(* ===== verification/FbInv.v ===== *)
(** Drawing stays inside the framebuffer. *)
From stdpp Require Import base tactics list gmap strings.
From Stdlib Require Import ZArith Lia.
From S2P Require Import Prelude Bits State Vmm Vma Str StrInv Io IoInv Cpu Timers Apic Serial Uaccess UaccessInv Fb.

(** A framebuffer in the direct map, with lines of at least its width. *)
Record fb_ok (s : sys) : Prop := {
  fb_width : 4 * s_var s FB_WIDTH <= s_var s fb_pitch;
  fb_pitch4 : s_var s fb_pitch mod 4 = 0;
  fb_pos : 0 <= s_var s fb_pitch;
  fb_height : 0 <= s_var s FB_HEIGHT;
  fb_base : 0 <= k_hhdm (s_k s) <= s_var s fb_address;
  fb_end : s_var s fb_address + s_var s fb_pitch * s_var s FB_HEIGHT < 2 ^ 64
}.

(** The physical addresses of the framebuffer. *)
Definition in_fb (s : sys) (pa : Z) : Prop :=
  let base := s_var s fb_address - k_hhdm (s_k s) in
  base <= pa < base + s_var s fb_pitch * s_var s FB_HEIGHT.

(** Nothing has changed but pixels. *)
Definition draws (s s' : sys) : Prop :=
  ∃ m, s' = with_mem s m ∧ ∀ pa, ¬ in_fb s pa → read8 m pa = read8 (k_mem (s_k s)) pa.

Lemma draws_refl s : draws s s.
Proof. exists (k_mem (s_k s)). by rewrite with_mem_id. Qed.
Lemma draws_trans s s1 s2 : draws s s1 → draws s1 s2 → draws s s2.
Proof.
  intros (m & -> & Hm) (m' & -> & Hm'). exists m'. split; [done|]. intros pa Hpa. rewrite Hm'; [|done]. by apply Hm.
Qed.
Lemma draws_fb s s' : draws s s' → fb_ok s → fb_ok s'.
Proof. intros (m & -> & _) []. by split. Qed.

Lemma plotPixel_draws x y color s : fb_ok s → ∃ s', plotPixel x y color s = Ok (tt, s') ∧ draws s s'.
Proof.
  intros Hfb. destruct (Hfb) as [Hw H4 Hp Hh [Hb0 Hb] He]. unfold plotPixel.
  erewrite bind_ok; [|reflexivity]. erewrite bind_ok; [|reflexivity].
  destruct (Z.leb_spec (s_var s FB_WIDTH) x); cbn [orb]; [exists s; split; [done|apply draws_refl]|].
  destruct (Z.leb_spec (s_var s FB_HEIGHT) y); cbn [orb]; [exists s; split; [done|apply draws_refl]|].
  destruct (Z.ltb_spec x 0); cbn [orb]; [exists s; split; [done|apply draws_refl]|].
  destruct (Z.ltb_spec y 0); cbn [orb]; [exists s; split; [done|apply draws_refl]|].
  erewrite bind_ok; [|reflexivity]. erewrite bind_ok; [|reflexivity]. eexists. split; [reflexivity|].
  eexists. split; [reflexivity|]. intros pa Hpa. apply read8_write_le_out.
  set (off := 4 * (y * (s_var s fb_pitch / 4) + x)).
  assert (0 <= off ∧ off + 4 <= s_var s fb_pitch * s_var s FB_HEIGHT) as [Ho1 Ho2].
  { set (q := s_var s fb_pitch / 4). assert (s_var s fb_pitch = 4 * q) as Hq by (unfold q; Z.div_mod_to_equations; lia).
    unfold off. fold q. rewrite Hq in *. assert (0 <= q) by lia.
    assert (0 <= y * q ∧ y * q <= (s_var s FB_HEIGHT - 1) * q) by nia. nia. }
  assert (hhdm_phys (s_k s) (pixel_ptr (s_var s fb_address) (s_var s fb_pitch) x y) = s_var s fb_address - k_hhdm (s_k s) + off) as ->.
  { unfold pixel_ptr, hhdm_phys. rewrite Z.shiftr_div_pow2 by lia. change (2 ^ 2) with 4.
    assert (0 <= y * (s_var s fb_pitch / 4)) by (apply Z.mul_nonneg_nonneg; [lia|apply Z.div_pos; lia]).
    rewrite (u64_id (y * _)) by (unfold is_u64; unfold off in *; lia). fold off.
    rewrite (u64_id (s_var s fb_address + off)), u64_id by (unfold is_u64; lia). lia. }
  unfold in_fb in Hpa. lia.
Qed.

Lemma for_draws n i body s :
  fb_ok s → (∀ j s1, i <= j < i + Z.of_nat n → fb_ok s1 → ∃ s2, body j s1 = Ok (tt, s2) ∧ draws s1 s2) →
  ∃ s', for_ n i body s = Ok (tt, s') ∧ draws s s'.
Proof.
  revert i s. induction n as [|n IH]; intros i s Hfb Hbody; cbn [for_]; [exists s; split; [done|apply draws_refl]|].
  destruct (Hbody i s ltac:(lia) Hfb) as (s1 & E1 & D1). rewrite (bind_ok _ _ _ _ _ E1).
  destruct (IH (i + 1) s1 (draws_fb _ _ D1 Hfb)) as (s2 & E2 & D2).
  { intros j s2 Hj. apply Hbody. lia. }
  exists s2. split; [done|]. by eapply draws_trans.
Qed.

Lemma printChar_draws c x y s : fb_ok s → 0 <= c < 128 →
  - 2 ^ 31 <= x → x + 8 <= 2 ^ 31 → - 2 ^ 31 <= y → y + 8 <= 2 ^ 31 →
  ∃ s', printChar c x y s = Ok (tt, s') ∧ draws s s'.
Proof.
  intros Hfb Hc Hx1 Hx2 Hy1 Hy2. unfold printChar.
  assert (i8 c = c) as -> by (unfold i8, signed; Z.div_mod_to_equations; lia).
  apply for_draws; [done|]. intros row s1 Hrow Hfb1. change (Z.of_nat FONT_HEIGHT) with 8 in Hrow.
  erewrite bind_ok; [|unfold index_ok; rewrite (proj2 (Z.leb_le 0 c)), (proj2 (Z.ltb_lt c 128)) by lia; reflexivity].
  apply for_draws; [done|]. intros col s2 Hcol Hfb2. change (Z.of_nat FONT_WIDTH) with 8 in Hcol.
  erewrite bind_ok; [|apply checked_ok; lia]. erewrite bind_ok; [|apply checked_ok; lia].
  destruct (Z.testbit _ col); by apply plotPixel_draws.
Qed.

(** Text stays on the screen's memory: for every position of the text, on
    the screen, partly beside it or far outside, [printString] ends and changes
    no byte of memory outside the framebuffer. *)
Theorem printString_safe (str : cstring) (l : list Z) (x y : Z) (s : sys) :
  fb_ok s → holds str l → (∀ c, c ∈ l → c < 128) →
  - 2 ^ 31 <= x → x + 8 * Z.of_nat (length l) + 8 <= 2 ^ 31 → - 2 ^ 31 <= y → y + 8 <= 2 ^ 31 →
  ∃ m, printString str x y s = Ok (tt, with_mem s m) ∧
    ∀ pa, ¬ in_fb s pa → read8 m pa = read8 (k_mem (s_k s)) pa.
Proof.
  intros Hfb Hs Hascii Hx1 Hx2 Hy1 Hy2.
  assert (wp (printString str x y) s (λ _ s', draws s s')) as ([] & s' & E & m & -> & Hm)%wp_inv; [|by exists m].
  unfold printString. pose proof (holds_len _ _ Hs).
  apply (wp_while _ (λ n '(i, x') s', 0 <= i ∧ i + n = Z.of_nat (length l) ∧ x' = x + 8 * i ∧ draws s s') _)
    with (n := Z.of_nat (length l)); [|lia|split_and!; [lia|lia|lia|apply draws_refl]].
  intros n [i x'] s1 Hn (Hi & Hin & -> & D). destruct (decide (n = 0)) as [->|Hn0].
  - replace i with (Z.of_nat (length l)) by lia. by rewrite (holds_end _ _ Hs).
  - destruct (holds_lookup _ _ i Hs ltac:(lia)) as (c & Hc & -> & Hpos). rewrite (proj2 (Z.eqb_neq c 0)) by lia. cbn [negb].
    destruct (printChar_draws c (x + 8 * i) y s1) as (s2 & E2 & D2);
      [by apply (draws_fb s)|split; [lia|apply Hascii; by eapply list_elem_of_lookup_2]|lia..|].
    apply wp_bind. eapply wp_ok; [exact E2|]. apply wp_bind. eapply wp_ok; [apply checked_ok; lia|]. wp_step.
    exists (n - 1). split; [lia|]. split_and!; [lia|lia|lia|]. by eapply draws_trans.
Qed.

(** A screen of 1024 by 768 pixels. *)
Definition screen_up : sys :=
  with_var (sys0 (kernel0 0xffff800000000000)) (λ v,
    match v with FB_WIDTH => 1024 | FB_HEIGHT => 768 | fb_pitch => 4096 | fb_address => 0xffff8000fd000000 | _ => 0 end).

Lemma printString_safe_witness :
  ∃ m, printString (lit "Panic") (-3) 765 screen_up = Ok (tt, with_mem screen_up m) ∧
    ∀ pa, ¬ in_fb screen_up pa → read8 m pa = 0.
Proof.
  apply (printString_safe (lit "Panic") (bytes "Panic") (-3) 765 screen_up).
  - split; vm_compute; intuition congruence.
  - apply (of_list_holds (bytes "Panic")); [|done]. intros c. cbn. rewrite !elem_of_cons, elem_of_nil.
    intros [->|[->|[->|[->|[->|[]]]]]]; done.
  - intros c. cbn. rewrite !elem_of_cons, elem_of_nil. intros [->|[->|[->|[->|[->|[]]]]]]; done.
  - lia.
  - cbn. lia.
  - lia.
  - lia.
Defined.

**YOUR GOAL:**
The word to find is "pixels". Copy every line of the records that holds it.

**RESPONSE:**
(** Nothing has changed but pixels. *)
(** A screen of 1024 by 768 pixels. *)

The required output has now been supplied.